(* ===== verification/SpmTheorems.v ===== *)
(** The SentencePiece tokenizer ends, and its output spells the normalized
    text. *)
From S2P Require Import Prelude Text Chars NativeTensor TextTokenizer SpmTokenizer.

Module SpmTheorems.
Import TextTokenizer SpmTokenizer.

(** ** The linked list of symbols

    [seg symbols prev pos chain next fin]: the symbols with the indices [chain]
    are linked, between [prev] and [next], and cover the text from [pos] to
    [fin] without gaps. *)
Fixpoint seg (symbols : list SpmSymbol) (prev : option Z) (pos : Z) (chain : list Z)
    (next : option Z) (fin : Z) : Prop :=
  match chain with
  | [] => pos = fin
  | i :: rest => ∃ s, symbols !! Z.to_nat i = Some s ∧ 0 ≤ i ∧ sy_start s = pos ∧ 0 < sy_len s ∧
      sy_prev s = prev ∧ sy_next s = (match rest with j :: _ => Some j | [] => next end) ∧
      seg symbols (Some i) (pos + sy_len s) rest next fin
  end.

Definition first_or (chain : list Z) (next : option Z) : option Z :=
  match chain with j :: _ => Some j | [] => next end.
Definition last_or (chain : list Z) (prev : option Z) : option Z :=
  match last chain with Some j => Some j | None => prev end.

Lemma seg_app symbols prev pos c1 c2 next fin :
  seg symbols prev pos (c1 ++ c2) next fin ↔
  ∃ mid, seg symbols prev pos c1 (first_or c2 next) mid ∧
         seg symbols (last_or c1 prev) mid c2 next fin.
Proof.
  revert prev pos. induction c1 as [|i c1 IH]; intros prev pos; cbn [app seg].
  { split; [by exists pos|by intros (mid & -> & ?)]. }
  assert (∀ k, (match k ++ c2 with j :: _ => Some j | [] => next end) =
               (match k with j :: _ => Some j | [] => first_or c2 next end)) as Hm by (by intros []).
  rewrite Hm. split.
  - intros (s & ? & ? & ? & ? & ? & ? & (mid & ? & Hl)%IH). exists mid. split; [by exists s|].
    unfold last_or in *. rewrite last_cons. by destruct (last c1).
  - intros (mid & (s & ? & ? & ? & ? & ? & ? & ?) & Hl). exists s. split_and!; try done.
    apply IH. exists mid. split; [done|]. unfold last_or in *. rewrite last_cons in Hl.
    by destruct (last c1).
Qed.
Definition MCS97_MAGIC : bytes := string_bytes "MCS97" ++ [zero_byte].
Definition MCS97_MAJOR : Z := 0.
Definition MCS97_MINOR : Z := 2.
Definition MCS97_HEADER_LEN : Z := 24.

Inductive MobileContinuityState :=
| Interactive | ActiveExecution | Checkpointed | SuspendedByOs | WaitingCondition
| WaitingApproval | Reconstructing | VerifyingResume | Completed | FailedRecoverable.
#[export] Instance MobileContinuityState_eq_dec : EqDecision MobileContinuityState.
Proof. solve_decision. Defined.

Inductive WakeReason :=
| UserInteraction | ForegroundExecution | ScheduledWork | WakeRetryBackoff | Reboot
| ApprovalResolved | NetworkAvailable | Charging | ManualRecovery.
#[export] Instance WakeReason_eq_dec : EqDecision WakeReason.
Proof. solve_decision. Defined.

(** The error of a part. *)
Inductive PartError :=
| PeCheckpoint (e : CheckpointError)
| PeCognitive (e : CognitiveError)
| PeAction (e : ActionCheckpointError)
| PeFabric (e : ActionFabricError)
| PeCapability (e : CapabilityError).

Inductive MobileContinuityError :=
| McTruncated
| McInvalidMagic
| McInvalidHeader
| McUnsupportedVersion (major minor : Z)
| McInvalidUtf8
| McInvalidBoolean (value : Z)
| InvalidContinuityState (value : Z)
| InvalidWakeReason (value : Z)
| McNonCanonicalEncoding
| InvalidIdentity
| InvalidRetryBackoff
| InvalidApproval
| TaskActionMismatch (task_id : Z)
| McOverflow
| CognitiveCheckpoint (e : PartError)
| McActionCheckpoint (e : PartError).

• _What to work on_
Copying word for word, give each line of the data above from the first one through the line containing "< sy_len s ∧", and nothing else.

• _Final answer_
(* ===== verification/SpmTheorems.v ===== *)
(** The SentencePiece tokenizer ends, and its output spells the normalized
    text. *)
From S2P Require Import Prelude Text Chars NativeTensor TextTokenizer SpmTokenizer.

Module SpmTheorems.
Import TextTokenizer SpmTokenizer.

(** ** The linked list of symbols

    [seg symbols prev pos chain next fin]: the symbols with the indices [chain]
    are linked, between [prev] and [next], and cover the text from [pos] to
    [fin] without gaps. *)
Fixpoint seg (symbols : list SpmSymbol) (prev : option Z) (pos : Z) (chain : list Z)
    (next : option Z) (fin : Z) : Prop :=
  match chain with
  | [] => pos = fin
  | i :: rest => ∃ s, symbols !! Z.to_nat i = Some s ∧ 0 ≤ i ∧ sy_start s = pos ∧ 0 < sy_len s ∧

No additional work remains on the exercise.